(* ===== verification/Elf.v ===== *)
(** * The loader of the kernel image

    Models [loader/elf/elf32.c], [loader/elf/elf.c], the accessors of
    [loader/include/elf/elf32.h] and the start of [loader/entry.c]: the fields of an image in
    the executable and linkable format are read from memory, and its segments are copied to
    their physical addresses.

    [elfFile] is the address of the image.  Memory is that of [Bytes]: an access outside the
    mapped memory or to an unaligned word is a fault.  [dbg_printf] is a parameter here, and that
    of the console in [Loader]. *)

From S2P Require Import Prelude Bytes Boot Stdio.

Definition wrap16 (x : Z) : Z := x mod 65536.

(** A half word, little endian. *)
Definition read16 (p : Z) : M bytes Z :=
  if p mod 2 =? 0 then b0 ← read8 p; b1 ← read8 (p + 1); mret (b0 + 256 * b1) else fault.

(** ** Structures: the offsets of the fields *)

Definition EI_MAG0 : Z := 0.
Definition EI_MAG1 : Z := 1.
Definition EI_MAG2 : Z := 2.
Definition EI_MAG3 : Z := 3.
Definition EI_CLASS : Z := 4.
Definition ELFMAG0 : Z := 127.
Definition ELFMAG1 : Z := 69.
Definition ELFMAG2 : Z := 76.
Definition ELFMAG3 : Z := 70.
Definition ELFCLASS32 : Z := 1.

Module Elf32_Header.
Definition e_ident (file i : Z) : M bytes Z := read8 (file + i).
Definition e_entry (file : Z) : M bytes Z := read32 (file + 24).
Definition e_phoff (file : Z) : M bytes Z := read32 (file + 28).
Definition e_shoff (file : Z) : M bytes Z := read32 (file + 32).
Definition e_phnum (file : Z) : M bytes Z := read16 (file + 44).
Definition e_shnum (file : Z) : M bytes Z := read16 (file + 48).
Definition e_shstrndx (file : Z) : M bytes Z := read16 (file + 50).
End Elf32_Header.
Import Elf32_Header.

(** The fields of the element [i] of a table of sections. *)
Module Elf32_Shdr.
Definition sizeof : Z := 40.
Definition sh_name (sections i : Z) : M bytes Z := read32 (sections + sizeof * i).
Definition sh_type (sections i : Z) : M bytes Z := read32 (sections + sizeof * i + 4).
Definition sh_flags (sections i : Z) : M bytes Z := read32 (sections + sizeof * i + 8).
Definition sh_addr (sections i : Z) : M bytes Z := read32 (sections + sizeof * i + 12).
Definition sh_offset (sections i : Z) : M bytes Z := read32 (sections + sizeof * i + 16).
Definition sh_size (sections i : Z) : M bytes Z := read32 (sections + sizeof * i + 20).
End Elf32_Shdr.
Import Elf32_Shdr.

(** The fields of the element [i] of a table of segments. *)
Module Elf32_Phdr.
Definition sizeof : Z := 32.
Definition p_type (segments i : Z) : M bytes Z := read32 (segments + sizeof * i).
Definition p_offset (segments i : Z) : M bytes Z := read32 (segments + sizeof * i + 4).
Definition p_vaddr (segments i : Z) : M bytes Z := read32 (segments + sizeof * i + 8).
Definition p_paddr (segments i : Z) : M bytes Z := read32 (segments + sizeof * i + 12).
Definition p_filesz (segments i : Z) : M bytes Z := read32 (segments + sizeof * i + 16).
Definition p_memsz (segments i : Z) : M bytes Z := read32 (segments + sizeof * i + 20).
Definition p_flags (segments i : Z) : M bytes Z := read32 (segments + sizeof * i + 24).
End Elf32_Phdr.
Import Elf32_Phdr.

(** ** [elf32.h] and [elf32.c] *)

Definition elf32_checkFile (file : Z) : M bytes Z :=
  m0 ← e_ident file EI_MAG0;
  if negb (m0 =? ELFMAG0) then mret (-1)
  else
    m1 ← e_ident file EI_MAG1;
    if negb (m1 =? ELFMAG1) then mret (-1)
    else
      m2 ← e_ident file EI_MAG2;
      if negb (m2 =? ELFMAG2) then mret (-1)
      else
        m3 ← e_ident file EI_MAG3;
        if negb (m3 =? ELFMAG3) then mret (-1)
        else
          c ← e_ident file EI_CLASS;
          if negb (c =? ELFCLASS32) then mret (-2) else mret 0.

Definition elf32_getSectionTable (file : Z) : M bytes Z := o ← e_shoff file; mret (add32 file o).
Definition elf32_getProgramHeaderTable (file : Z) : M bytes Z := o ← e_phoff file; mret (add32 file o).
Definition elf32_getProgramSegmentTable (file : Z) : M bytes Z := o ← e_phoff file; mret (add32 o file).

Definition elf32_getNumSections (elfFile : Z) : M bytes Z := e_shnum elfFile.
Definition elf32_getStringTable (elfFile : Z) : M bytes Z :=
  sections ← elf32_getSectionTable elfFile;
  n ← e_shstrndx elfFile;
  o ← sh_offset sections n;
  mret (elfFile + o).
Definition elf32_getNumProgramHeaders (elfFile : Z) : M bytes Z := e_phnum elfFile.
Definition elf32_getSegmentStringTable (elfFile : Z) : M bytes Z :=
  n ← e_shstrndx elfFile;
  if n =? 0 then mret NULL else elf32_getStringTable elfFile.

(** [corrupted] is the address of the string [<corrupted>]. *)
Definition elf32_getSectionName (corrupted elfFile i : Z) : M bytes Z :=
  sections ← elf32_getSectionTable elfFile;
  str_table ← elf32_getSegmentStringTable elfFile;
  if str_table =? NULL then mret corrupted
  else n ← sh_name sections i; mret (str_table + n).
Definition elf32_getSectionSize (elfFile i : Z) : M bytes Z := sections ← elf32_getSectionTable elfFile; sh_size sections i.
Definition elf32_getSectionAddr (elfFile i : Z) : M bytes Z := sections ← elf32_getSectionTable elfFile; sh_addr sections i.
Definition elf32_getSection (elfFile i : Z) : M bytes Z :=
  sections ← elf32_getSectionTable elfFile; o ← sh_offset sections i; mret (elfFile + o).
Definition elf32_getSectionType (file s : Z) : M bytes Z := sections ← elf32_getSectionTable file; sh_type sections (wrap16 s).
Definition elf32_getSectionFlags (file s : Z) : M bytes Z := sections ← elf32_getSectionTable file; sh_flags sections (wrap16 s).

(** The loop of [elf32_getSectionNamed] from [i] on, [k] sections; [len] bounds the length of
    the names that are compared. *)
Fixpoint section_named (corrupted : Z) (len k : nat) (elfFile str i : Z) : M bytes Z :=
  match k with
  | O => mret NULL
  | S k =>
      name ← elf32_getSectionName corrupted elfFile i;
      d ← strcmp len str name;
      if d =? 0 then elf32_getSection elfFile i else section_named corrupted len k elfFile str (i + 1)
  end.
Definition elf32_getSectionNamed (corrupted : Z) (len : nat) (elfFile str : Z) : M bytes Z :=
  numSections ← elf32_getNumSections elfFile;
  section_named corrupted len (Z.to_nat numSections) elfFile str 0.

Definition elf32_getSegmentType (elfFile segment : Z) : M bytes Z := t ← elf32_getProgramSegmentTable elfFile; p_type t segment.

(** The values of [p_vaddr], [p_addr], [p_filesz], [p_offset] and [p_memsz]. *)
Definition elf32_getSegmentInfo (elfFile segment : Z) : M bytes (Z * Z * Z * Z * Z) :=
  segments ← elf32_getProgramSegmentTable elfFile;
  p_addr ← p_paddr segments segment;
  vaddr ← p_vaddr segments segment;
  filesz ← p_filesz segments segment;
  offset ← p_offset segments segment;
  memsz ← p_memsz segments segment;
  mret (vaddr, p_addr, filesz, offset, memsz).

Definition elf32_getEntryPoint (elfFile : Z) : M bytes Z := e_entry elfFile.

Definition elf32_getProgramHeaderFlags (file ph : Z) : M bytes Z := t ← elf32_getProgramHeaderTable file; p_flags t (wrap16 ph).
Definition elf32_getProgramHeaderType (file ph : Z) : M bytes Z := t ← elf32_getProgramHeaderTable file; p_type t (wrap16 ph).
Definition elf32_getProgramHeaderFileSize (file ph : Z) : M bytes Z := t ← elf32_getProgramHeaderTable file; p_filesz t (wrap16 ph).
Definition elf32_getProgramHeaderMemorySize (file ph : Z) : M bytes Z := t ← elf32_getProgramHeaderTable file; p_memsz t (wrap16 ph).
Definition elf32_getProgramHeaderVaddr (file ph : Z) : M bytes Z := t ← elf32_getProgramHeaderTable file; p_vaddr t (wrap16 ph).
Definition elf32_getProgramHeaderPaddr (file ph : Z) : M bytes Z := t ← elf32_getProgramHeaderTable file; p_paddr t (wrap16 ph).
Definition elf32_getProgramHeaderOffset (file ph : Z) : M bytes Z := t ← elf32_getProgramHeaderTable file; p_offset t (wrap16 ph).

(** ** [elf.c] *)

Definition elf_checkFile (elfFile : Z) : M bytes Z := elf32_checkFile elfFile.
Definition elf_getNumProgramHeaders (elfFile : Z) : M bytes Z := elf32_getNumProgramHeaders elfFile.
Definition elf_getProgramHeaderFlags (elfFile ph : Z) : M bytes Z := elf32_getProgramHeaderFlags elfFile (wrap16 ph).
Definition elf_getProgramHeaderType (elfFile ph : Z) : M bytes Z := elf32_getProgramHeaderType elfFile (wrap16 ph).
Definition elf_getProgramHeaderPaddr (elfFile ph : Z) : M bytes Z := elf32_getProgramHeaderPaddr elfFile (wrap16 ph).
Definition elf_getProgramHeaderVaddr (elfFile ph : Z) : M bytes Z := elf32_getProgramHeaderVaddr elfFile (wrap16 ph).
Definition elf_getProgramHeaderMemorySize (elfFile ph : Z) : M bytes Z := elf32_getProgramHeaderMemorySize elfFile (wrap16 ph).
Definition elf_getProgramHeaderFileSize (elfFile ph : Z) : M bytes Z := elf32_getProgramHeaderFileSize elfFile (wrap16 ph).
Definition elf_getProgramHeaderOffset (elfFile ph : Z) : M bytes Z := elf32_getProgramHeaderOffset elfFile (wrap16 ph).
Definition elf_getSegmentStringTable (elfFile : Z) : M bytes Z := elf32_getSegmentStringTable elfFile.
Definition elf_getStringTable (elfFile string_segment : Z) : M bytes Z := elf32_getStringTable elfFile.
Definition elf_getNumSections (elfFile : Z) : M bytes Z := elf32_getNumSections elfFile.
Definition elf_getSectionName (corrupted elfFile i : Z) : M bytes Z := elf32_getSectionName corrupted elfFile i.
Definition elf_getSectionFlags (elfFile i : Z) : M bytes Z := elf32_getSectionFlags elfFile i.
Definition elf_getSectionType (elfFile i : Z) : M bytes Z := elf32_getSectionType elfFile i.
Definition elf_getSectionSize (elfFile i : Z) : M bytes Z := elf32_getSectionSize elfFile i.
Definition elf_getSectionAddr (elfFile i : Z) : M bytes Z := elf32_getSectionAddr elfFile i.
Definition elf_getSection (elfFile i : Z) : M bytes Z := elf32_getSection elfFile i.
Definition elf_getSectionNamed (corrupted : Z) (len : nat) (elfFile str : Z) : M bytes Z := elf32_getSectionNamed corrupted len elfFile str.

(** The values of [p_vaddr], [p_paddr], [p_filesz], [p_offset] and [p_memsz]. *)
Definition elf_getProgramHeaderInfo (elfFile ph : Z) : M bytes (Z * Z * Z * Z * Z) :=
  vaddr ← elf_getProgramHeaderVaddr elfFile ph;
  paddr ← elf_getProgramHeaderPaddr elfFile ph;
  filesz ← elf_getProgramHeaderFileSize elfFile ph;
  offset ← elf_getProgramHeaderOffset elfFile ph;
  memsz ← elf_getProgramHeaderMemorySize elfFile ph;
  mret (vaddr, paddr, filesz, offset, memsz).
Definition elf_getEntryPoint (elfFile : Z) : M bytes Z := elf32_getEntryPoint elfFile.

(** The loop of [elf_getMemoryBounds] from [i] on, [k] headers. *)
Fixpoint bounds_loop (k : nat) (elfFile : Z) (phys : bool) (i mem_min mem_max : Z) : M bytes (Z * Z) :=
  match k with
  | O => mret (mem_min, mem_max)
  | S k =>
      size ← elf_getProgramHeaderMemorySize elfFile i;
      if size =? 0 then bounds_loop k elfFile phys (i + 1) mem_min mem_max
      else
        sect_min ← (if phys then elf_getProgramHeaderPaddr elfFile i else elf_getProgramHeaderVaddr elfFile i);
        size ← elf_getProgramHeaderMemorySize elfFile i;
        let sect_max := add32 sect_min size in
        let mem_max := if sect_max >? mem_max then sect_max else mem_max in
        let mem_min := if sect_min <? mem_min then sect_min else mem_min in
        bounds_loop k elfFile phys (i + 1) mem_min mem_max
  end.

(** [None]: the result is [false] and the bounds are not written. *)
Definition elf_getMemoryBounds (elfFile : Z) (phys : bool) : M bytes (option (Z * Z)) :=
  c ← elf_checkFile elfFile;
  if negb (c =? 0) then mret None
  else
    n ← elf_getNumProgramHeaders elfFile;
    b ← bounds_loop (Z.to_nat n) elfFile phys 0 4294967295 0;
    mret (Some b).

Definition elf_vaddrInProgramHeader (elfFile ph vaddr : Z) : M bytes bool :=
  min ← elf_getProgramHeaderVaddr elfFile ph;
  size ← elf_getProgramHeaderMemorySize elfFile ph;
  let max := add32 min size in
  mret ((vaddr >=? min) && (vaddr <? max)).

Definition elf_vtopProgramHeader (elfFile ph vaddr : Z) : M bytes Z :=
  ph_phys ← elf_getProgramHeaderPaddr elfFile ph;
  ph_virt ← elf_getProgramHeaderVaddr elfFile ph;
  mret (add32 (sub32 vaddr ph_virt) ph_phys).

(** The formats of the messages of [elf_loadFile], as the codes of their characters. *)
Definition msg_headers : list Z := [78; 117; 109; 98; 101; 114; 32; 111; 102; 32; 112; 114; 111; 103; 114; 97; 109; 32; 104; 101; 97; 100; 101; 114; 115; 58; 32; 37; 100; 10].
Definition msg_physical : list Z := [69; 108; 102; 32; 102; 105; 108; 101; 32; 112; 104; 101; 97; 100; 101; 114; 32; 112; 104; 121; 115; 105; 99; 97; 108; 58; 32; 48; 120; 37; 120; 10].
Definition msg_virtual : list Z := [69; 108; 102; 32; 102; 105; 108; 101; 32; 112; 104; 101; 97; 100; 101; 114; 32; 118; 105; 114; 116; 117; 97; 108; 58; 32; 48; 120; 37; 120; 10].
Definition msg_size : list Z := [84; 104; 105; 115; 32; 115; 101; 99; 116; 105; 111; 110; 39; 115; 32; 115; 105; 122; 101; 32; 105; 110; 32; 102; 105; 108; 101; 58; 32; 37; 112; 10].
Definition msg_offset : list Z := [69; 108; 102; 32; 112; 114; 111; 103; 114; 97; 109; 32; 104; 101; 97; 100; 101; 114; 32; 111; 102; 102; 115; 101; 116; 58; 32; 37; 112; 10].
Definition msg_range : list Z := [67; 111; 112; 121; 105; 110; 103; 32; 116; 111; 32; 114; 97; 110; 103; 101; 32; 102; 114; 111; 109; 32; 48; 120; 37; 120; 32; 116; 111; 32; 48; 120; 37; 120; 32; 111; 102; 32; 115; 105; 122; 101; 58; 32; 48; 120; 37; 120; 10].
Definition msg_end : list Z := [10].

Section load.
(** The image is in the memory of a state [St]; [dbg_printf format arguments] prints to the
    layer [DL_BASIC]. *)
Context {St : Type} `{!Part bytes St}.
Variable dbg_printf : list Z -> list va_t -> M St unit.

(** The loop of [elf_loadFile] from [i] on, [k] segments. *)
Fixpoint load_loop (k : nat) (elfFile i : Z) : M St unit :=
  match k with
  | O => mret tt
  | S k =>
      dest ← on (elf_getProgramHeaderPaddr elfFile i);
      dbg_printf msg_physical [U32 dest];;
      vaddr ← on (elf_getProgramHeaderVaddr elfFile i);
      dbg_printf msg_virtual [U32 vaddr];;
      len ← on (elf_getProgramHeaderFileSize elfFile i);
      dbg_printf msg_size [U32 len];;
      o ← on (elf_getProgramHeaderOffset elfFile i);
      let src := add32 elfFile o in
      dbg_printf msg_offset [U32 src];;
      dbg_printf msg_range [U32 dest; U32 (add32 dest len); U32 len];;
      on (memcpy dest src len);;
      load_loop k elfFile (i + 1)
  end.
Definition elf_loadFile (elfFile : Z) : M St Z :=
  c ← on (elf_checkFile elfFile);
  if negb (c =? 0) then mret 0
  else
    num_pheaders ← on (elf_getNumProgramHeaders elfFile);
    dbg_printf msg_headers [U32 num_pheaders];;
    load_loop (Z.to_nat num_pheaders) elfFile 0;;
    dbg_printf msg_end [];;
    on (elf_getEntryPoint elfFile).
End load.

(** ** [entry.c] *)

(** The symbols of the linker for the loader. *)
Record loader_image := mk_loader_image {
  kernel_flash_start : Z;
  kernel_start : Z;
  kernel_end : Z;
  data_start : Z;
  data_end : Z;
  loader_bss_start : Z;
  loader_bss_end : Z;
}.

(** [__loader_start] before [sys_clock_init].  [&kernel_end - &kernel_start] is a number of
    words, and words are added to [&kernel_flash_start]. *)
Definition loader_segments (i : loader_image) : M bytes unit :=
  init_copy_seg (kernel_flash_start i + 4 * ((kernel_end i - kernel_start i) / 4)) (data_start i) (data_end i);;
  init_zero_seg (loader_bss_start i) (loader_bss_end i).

Assignment:
Please reproduce exactly the lines in the listing above from the one containing "Definition elf32_getSegmentInfo (elfFile" through the one containing "Definition elf_checkFile (elfFile", both included, and nothing more.

Result of the task:
Definition elf32_getSegmentInfo (elfFile segment : Z) : M bytes (Z * Z * Z * Z * Z) :=
  segments ← elf32_getProgramSegmentTable elfFile;
  p_addr ← p_paddr segments segment;
  vaddr ← p_vaddr segments segment;
  filesz ← p_filesz segments segment;
  offset ← p_offset segments segment;
  memsz ← p_memsz segments segment;
  mret (vaddr, p_addr, filesz, offset, memsz).

Definition elf32_getEntryPoint (elfFile : Z) : M bytes Z := e_entry elfFile.

Definition elf32_getProgramHeaderFlags (file ph : Z) : M bytes Z := t ← elf32_getProgramHeaderTable file; p_flags t (wrap16 ph).
Definition elf32_getProgramHeaderType (file ph : Z) : M bytes Z := t ← elf32_getProgramHeaderTable file; p_type t (wrap16 ph).
Definition elf32_getProgramHeaderFileSize (file ph : Z) : M bytes Z := t ← elf32_getProgramHeaderTable file; p_filesz t (wrap16 ph).
Definition elf32_getProgramHeaderMemorySize (file ph : Z) : M bytes Z := t ← elf32_getProgramHeaderTable file; p_memsz t (wrap16 ph).
Definition elf32_getProgramHeaderVaddr (file ph : Z) : M bytes Z := t ← elf32_getProgramHeaderTable file; p_vaddr t (wrap16 ph).
Definition elf32_getProgramHeaderPaddr (file ph : Z) : M bytes Z := t ← elf32_getProgramHeaderTable file; p_paddr t (wrap16 ph).
Definition elf32_getProgramHeaderOffset (file ph : Z) : M bytes Z := t ← elf32_getProgramHeaderTable file; p_offset t (wrap16 ph).

(** ** [elf.c] *)

Definition elf_checkFile (elfFile : Z) : M bytes Z := elf32_checkFile elfFile.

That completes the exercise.